__Work instruction__:
Counting only lines that contain the string "RecordingHandler", how many are there in the data? Say the number alone.

[Dataset items]
════════════════════
(* ===== verification/ConservationTest.v ===== *)
(** * engine/tests/test_matching_engine_conservation.cpp: the random test itself

    The TEST body over any random source: 500 random orders through an engine with
    self-trade prevention and a recording handler, with the assertions on the
    events of each submission.  A failed assertion is [false]; [run_loop_passes]
    shows that none can fail. *)

From S2P Require Import Prelude StdModel HashMap IntrusiveList ObjectPool OrderBook BookSpec.
From S2P Require Import BookInvariant BookBest BookRefinement BookOps BookQueries.
From S2P Require Import BookInterface MatchingEngine MatchingSpec MatchingProofs Liquidity.
From S2P Require Import Submit Session.

Local Open Scope Z_scope.

Module ConservationTest.

(** [RecordingHandler]: one vector per kind of event. *)
Record RecordingHandler := MkRecording {
  fills : list FillEvent;
  rests : list RestEvent;
  kills : list KillEvent
}.

#[global] Instance recording : EventHandler RecordingHandler := {|
  on_fill h e := MkRecording (fills h ++ [e]) (rests h) (kills h);
  on_rest h e := MkRecording (fills h) (rests h ++ [e]) (kills h);
  on_kill h e := MkRecording (fills h) (rests h) (kills h ++ [e])
|}.

Definition kRef : Z := 1000000.
Definition kHalfWidth : Z := 200.
Definition kCapacity : Z := 5000.
Definition kNumOrders : nat := 500.

Section test.
Context {R : Type} `{!Random R}.

Definition order_type (draw : Z) : OrderType :=
  if draw =? 0 then Limit else if draw =? 1 then Market else if draw =? 2 then IOC else FOK.

(** The random order number [i]. *)
Definition draw_order (i : Z) (r : R) : IncomingOrder * R :=
  let '(jitter, r) := jitter_dist (-400) 400 r in
  let p := u32 (kRef + jitter) in
  let '(type_draw, r) := jitter_dist 0 3 r in
  let '(quantity, r) := shares_dist 10 200 r in
  let '(side, r) := side_dist r in
  let '(trader, r) := shares_dist 0 3 r in
  (MkIncoming (i +u64 1) p quantity (side =? 0) (order_type type_draw) trader, r).

(** [sum += e.quantity] over the new events of one kind. *)
Definition sum_new {E} (quantity : E -> Z) (new : list E) : Z :=
  foldl (fun sum e => sum +u32 quantity e) 0 new.

(** The assertions after one submission; the new events are those past the sizes
    taken before. *)
Definition check (before after : RecordingHandler) (order : IncomingOrder) : bool :=
  let new_fills := drop (length (fills before)) (fills after) in
  let new_rests := drop (length (rests before)) (rests after) in
  let new_kills := drop (length (kills before)) (kills after) in
  let filled := sum_new fill_quantity new_fills in
  let rested := sum_new rest_quantity new_rests in
  let killed := sum_new unfilled_quantity new_kills in
  forallb (fun e => aggressor_ref e =? in_ref order) new_fills &&
  forallb (fun e => rest_ref e =? in_ref order) new_rests &&
  forallb (fun e => kill_ref e =? in_ref order) new_kills &&
  (filled +u32 rested +u32 killed =? in_quantity order) &&
  (bool_decide (in_type order = Limit) || (rested =? 0)) &&
  ((rested =? 0) || (killed =? 0)).

(** [n] more iterations from number [i] on. *)
Fixpoint run_loop (n : nat) (i : Z) (b : OrderBook) (h : RecordingHandler) (r : R) : ub bool :=
  match n with
  | O => Some true
  | S n =>
      let '(order, r) := draw_order i r in
      '(b, h') ← submit true b h order;
      if check h h' order then run_loop n (i +u64 1) b h' r else Some false
  end.

Definition run_test : ub bool :=
  b ← make kRef kHalfWidth kCapacity;
  run_loop kNumOrders 0 b (MkRecording [] [] []) (seeded 123).
End test.

(** ** What the handler recorded *)

Definition fill_of (e : Event) : option FillEvent := match e with Fill e => Some e | _ => None end.
Definition rest_of (e : Event) : option RestEvent := match e with Rested e => Some e | _ => None end.
Definition kill_of (e : Event) : option KillEvent := match e with Killed e => Some e | _ => None end.

Lemma record_events h evs :
  foldl notify h evs =
  MkRecording (fills h ++ omap fill_of evs) (rests h ++ omap rest_of evs) (kills h ++ omap kill_of evs).
Proof.
  revert h. induction evs as [|e evs IH]; intros h.
  - cbn. rewrite !app_nil_r. by destruct h.
  - cbn [foldl]. rewrite IH. destruct e; cbn; by rewrite <- ?app_assoc.
Qed.

Lemma sum_new_spec {E} (quantity : E -> Z) new : sum_new quantity new = u32 (sumZ quantity new).
Proof.
  unfold sum_new. enough (forall acc, foldl (fun sum e => sum +u32 quantity e) (u32 acc) new =
    u32 (acc + sumZ quantity new)) as He by (apply (He 0)).
  induction new as [|e new IH]; intros acc; cbn [foldl]; [by rewrite Z.add_0_r|].
  rewrite u32_add_l, IH, sumZ_cons. f_equal. lia.
Qed.

(** The three sums together are the events' total. *)
Lemma omap_total evs :
  sumZ fill_quantity (omap fill_of evs) + sumZ rest_quantity (omap rest_of evs) +
  sumZ unfilled_quantity (omap kill_of evs) = sumZ event_quantity evs.
Proof.
  induction evs as [|[e|e|e] evs IH]; [done|..];
    cbn [omap list_omap fill_of rest_of kill_of] in *; rewrite !sumZ_cons; cbn [event_quantity]; lia.
Qed.

Lemma omap_fill_events order fs :
  omap fill_of (fill_events order fs) = fill_event order <$> fs /\
  omap rest_of (fill_events order fs) = [] /\ omap kill_of (fill_events order fs) = [].
Proof.
  induction fs as [|f fs (IH1 & IH2 & IH3)]; [done|].
  change (fill_events order (f :: fs)) with (Fill (fill_event order f) :: fill_events order fs).
  cbn [omap list_omap fill_of rest_of kill_of fmap list_fmap]. by rewrite IH1, IH2, IH3.
Qed.

Lemma forallb_all {A} (f : A -> bool) (l : list A) : (forall x, x ∈ l -> f x = true) -> forallb f l = true.
Proof.
  intros Hf. apply forallb_forall. intros x Hx. apply Hf. by rewrite list_elem_of_In.
Qed.

(** The assertions hold for the events of the specification. *)
Lemma check_spec stp cap l order h :
  0 <= in_quantity order < 2 ^ 32 ->
  check h (foldl notify h (spec_submit stp cap l order).2) order = true.
Proof.
  intros Hq. destruct (spec_submit_shape stp cap l order) as (fs & tail & Hevs & Htail).
  pose proof (spec_submit_total stp cap l order) as Htot. rewrite <- omap_total in Htot.
  rewrite record_events. unfold check. cbn [fills rests kills]. rewrite !drop_app_length, !sum_new_spec.
  destruct (omap_fill_events order fs) as (Hf & Hr & Hk).
  set (evs := (spec_submit stp cap l order).2) in *.
  assert (u32 (sumZ fill_quantity (omap fill_of evs)) +u32 u32 (sumZ rest_quantity (omap rest_of evs))
    +u32 u32 (sumZ unfilled_quantity (omap kill_of evs)) = in_quantity order) as ->.
  { rewrite <- (u32_small (in_quantity order) Hq), <- Htot. clear. zlia. }
  rewrite Z.eqb_refl, Hevs, !omap_app, Hf, Hr, Hk. cbn [app].
  assert (forall e, e ∈ (fill_event order <$> fs) -> (aggressor_ref e =? in_ref order) = true) as Hfs.
  { intros e (f & -> & _)%list_elem_of_fmap. apply Z.eqb_refl. }
  destruct Htail as [-> |[(Hlim & q & ->)|(q & ->)]]; cbn [omap list_omap fill_of rest_of kill_of];
    rewrite ?app_nil_r, (forallb_all _ _ Hfs); cbn [forallb rest_ref kill_ref]; rewrite ?Z.eqb_refl;
    cbn [andb]; change (u32 (sumZ rest_quantity [])) with 0; change (u32 (sumZ unfilled_quantity [])) with 0.
  - by rewrite orb_true_r.
  - rewrite bool_decide_eq_true_2 by done. by rewrite orb_true_r.
  - by rewrite orb_true_r.
Qed.

Section proofs.
Context {R : Type} `{!Random R, !RandomRanges R}.

Lemma draw_order_range i (r : R) :
  order_in_range (draw_order i r).1 /\ 10 <= in_quantity (draw_order i r).1 <= 200.
Proof.
  unfold draw_order. destruct (jitter_dist (-400) 400 r) as [j r1]. destruct (jitter_dist 0 3 r1) as [t r2].
  pose proof (shares_range 10 200 r2 ltac:(lia)) as Hq. destruct (shares_dist 10 200 r2) as [q r3].
  destruct (side_dist r3) as [s r4]. destruct (shares_dist 0 3 r4) as [tr r5]. cbn in *.
  split; [|done]. split; cbn; [lia|apply u32_range].
Qed.

Lemma run_loop_passes n i b h (r : R) l :
  Rep b l -> best_exact b l -> total_shares l + 200 * Z.of_nat n < 2 ^ 32 -> run_loop n i b h r = Some true.
Proof.
  revert i b h r l. induction n as [|n IH]; intros i b h r l HR He Ht; [done|]. cbn [run_loop].
  destruct (draw_order_range i r) as [Ho Hq]. destruct (draw_order i r) as [order r']. cbn [fst] in Ho, Hq.
  destruct (submit_in_bounds true b h l order HR He ltac:(lia) Ho) as (b' & -> & HR' & He' & _).
  cbn [mbind option_bind]. rewrite check_spec by (destruct Ho; lia). cbn iota.
  apply (IH _ _ _ _ _ HR' He').
  pose proof (spec_submit_shares l (Rep_resting b l HR) true (book_capacity b) order ltac:(lia)). lia.
Qed.

Lemma conservation_run_passes : run_test (R := R) = Some true.
Proof.
  unfold run_test. destruct (make_rep kRef kHalfWidth kCapacity) as (b & -> & HR & He & _);
    [unfold kRef, kHalfWidth, kCapacity; lia..|]. cbn [mbind option_bind].
  apply (run_loop_passes _ _ _ _ _ [] HR He). unfold kNumOrders. cbn. lia.
Qed.
End proofs.
End ConservationTest.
════════════════════
__Expected output__:
5